Dua Statistik Masing-Masing Tim Usai PSG Pertahankan Gelar Liga Champions dengan Menahan Arsenal
PSG Tahan Nervositas Saat Paling Dibutuhkan
8 - Paris Saint-Germain sukses meraih kemenangan dua tahun berturut-turut. Untuk mengalahkan Arsenal yang bandel, mereka harus mencari cara berbeda. Penalti Ousmane Dembele di menit ke-60 membatalkan gol pembuka Kai Havertz. Les Parisiens lantas tetap tenang dalam adu penalti dengan mengonversi empat dari lima percobaan. Prestasi ini menjadikan mereka tim pertama yang mempertahankan gelar sejak musim 2017/18.
Dua musim tersebut melihat PSG meraih mahkota UCL perdana mereka, membuat mereka menjadi tim kedelapan yang memenangi dua UCL pertama secara beruntun. Mereka satu-satunya yang melakukannya di era Liga Champions, sementara yang lain melakukannya di masa Piala Eropa.
9 - Setelah bertahun-tahun mencoba, skuat yang lebih muda dan lebih bersatu dibutuhkan untuk PSG mencapai puncak sepak bola Eropa. Mungkin hal paling mengesankan dari perjalanan mereka kali ini adalah kemampuan menemukan cara menang yang berbeda. Mulai dari laga sembilan gol melawan Bayern Munchen di semifinal, menghentikan Liverpool di babak sebelumnya, hingga laga penuh di Budapest. Tim PSG ini selalu menemukan cara untuk keluar sebagai pemenang dengan berbagai taktik.
Mereka juga sukses besar melawan tim Inggris dalam setahun terakhir. Les Parisiens kini tak terkalahkan dalam sembilan pertandingan melawan klub Premier League dengan enam kemenangan.
Lebih Banyak Duka Final UCL untuk Meriam London
4 - Seperti dua dekade lalu, Arsenal kembali kalah di partai puncak kompetisi. Paralelnya jelas terlihat: memimpin di babak pertama sebelum kebobolan di babak kedua. Satu-satunya perbedaan bagi Gunners adalah kekalahan lewat adu penalti, cara terkejam untuk kalah di final.
Meskipun pertahanan kokoh dan semangat kerja keras, Arsenal kini kalah dua final di kompetisi klub elit Eropa. Mereka bergabung dengan kelompok tak diinginkan sebagai tim keempat yang kalah berkali-kali di panggung utama UCL tanpa pernah menang. Valencia dan Reims sama-sama kalah dua final, sementara Atletico Madrid lebih buruk karena kalah tiga kali.
46 - Aspek sulit lainnya bagi tim London Utara adalah kenyataan bahwa mereka tampil begitu baik di UCL musim ini.
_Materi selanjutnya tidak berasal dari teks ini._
(** [Option::filter(|s| !s.is_empty())] after [str::trim]. *)
Definition trimmed_arg (name : str) (args : json) : option str :=
  s ← str_arg name args; if trim s == [] then None else Some (trim s).

(** [usize::try_from] does not fail on a 64-bit target. *)
Definition parse_search_query (args : json) : result SearchQuery HostError :=
  query ←! or_refused (trimmed_arg (u "query") args) (u "search needs a `query` string");
  let limit :=
    clamp 1 MAX_SEARCH_LIMIT
      (default DEFAULT_SEARCH_LIMIT (x ← json_get (u "limit") args; as_u64 x)) in
  since ←! match str_arg (u "since") args with
    | Some since =>
        match parse_ymd (trim since) with
        | Some date => Ok (Some date)
        | None => Err (Refused (u "`since` must be a day, YYYY-MM-DD"))
        end
    | None => Ok None
    end;
  let folder :=
    s ← str_arg (u "folder") args;
    let folder := trim_matches (N.eqb SLASH_CHAR) (trim s) in
    if folder == [] then None else Some folder in
  Ok (mkSearchQuery query (N.to_nat limit) since folder).

Definition parse_read_target (args : json) : result ReadTarget HostError :=
  match trimmed_arg (u "path") args, trimmed_arg (u "link") args with
  | Some path, _ => Ok (Path path)
  | None, Some link => Ok (Link link)
  | None, None => Err (Refused (u "read needs a `path` or a `link`"))
  end.

(** [u32::try_from(days).unwrap_or(MAX_RECENT_DAYS)], then the clamp. *)
Definition parse_days (args : json) : N :=
  clamp 1 MAX_RECENT_DAYS
    match (x ← json_get (u "days") args; as_u64 x) with
    | Some days => if (days <? 2 ^ 32)%N then days else MAX_RECENT_DAYS
    | None => DEFAULT_RECENT_DAYS
    end.
(* ===== verification/RpcTheory.v ===== *)
(** * What the protocol guarantees *)

From S2P Require Import Prelude Strings External Apply Rules NoteIndex Rpc.

Lemma clamp_range low high n : (low <= high)%N → (low <= clamp low high n <= high)%N.
Proof. unfold clamp. intros. destruct (N.ltb_spec n low), (N.ltb_spec high n); lia. Qed.

Lemma or_refused_Ok {A} (o : option A) sentence a : or_refused o sentence = Ok a ↔ o = Some a.
Proof. destruct o; simpl; naive_solver. Qed.

Lemma result_bind_Ok {A B E} (r : result A E) (f : A → result B E) b :
  result_bind r f = Ok b ↔ ∃ a, r = Ok a ∧ f a = Ok b.
Proof. destruct r; simpl; naive_solver. Qed.

Lemma result_bind_Err {A B E} (r : result A E) (f : A → result B E) e :
  result_bind r f = Err e ↔ r = Err e ∨ ∃ a, r = Ok a ∧ f a = Err e.
Proof. destruct r; simpl; naive_solver. Qed.

(** ** Dispatch *)

(** The fields of an object written out. *)
Ltac other_field :=
  cbn [fmap list_fmap fst]; rewrite ?elem_of_cons, elem_of_nil; let Hf := fresh in intros Hf;
  repeat (destruct Hf as [Hf|Hf]; [discriminate Hf|]); exact Hf.
Ltac solve_fields :=
  lazymatch goal with
  | |- NoDup _ =>
      cbn [fmap list_fmap fst]; repeat (apply NoDup_cons_2; [other_field|]); apply NoDup_nil_2
  | |- ¬ _ => other_field
  | |- _ ∈ _ => first [left|right; left|right; right; left|right; right; right; left]
  end.

Section dispatch_theory.
Context `{JsonOps} `{ChronoParse} {host : Type} `{!ToolHost host}.

(** The methods that need no host, and those that do. *)
Definition HOSTLESS : list str := [u "initialize"; u "ping"; u "tools/list"; u "resources/list"].
Definition HOSTED : list str := [u "resources/read"; u "tools/call"].

Lemma dispatch_cases (h : host) request version id :
  request_id request = Some id →
  (method request ∈ HOSTLESS ∧
   ∃ v, dispatch h request version = (h, Some (result_response id v))) ∨
  (method request ∈ HOSTED ∧
   ∃ h', (∃ v, dispatch h request version = (h', Some (result_response id v))) ∨
         (∃ m, dispatch h request version = (h', Some (error_response id INVALID_PARAMS m)))) ∨
  (method request ∉ HOSTLESS ++ HOSTED ∧
   dispatch h request version =
     (h, Some (error_response id METHOD_NOT_FOUND (method request ++ u " is not served here")))).
Proof.
  intros Hid. unfold dispatch. rewrite Hid.
  destruct (bool_decide_reflect (method request = u "initialize")) as [-> |N1].
  { left. split; [left|by eexists]. }
  destruct (bool_decide_reflect (method request = u "ping")) as [-> |N2].
  { left. split; [right; left|by eexists]. }
  destruct (bool_decide_reflect (method request = u "tools/list")) as [-> |N3].
  { left. split; [do 2 right; left|by eexists]. }
  destruct (bool_decide_reflect (method request = u "resources/list")) as [-> |N4].
  { left. split; [do 3 right; left|by eexists]. }
  destruct (bool_decide_reflect (method request = u "resources/read")) as [-> |N5].
  { right. left. split; [left|]. destruct (read_resource h _) as [h' [c|e]]; exists h'; eauto. }
  destruct (bool_decide_reflect (method request = u "tools/call")) as [-> |N6].
  { right. left. split; [right; left|]. destruct (call_tool h _) as [h' [c|e]]; exists h'; eauto. }
  right. right. split; [|done]. unfold HOSTLESS, HOSTED.
  cbn [app]. rewrite !elem_of_cons, elem_of_nil. tauto.
Qed.

(** What every operation of the host keeps, every request keeps. *)
Lemma dispatch_keeps (R : host → host → Prop) (h : host) request version :
  R h h → R h (context h).1 → R h (memory_index h).1 → (∀ q, R h (host_search q h).1) →
  (∀ t, R h (host_read t h).1) → (∀ n f, R h (host_recent n f h).1) →
  (∀ f m, R h (host_remember f m h).1) → (∀ l m, R h (host_note_today l m h).1) →
  R h (dispatch h request version).1.
Proof.
  intros Hr Hc Hm Hs Hrd Hre Hrem Hn. unfold dispatch.
  destruct (request_id request) as [id|]; [|done].
  do 4 (destruct (bool_decide _); [done|]). destruct (bool_decide _).
  { unfold read_resource. destruct (bool_decide _).
    - destruct (memory_index h) as [h' r]. by destruct (result_bind r _).
    - destruct (strip_prefix _ _) as [path|]; [|done]. specialize (Hrd (Path path)).
      destruct (host_read _ h) as [h' r]. by destruct (result_bind r _). }
  destruct (bool_decide _); [|done]. unfold call_tool.
  destruct (or_refused _ _) as [name|e]; [|done].
  destruct (tool_outcome _ _ _) as [call|e] eqn:E; [|done].
  enough (R h (call h).1) as H' by (by destruct (call h)).
  revert E. unfold tool_outcome. do 6 (destruct (bool_decide _); [
    first [intros [= <-]; cbn [answer fst]; by auto
          |rewrite result_bind_Ok; intros (a & _ & [= <-]); cbn [answer fst]; auto]|]).
  done.
Qed.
Mereka memenangi semua delapan pertandingan fase liga, yang pertama melakukannya, sebelum mencatat rekor 4-3-0 di babak gugur. Mereka menjaga sembilan clean sheet sepanjang perjalanan, hanya kebobolan lebih dari satu gol sekali. Namun, itu tidak cukup.
Secara keseluruhan, Arsenal mencatat rekor 12-3-0 di Liga Champions musim ini tanpa kalah sekali pun. Menariknya, ini bukan pertama kalinya mereka melakukannya di musim Eropa dan tetap pulang dengan tangan kosong. Ini kali kedua, dengan kejadian pertama terjadi 46 tahun lalu saat mereka mencatat rekor 4-5-0 di Piala Winners UEFA 1979/80, hanya untuk kalah adu penalti melawan Valencia.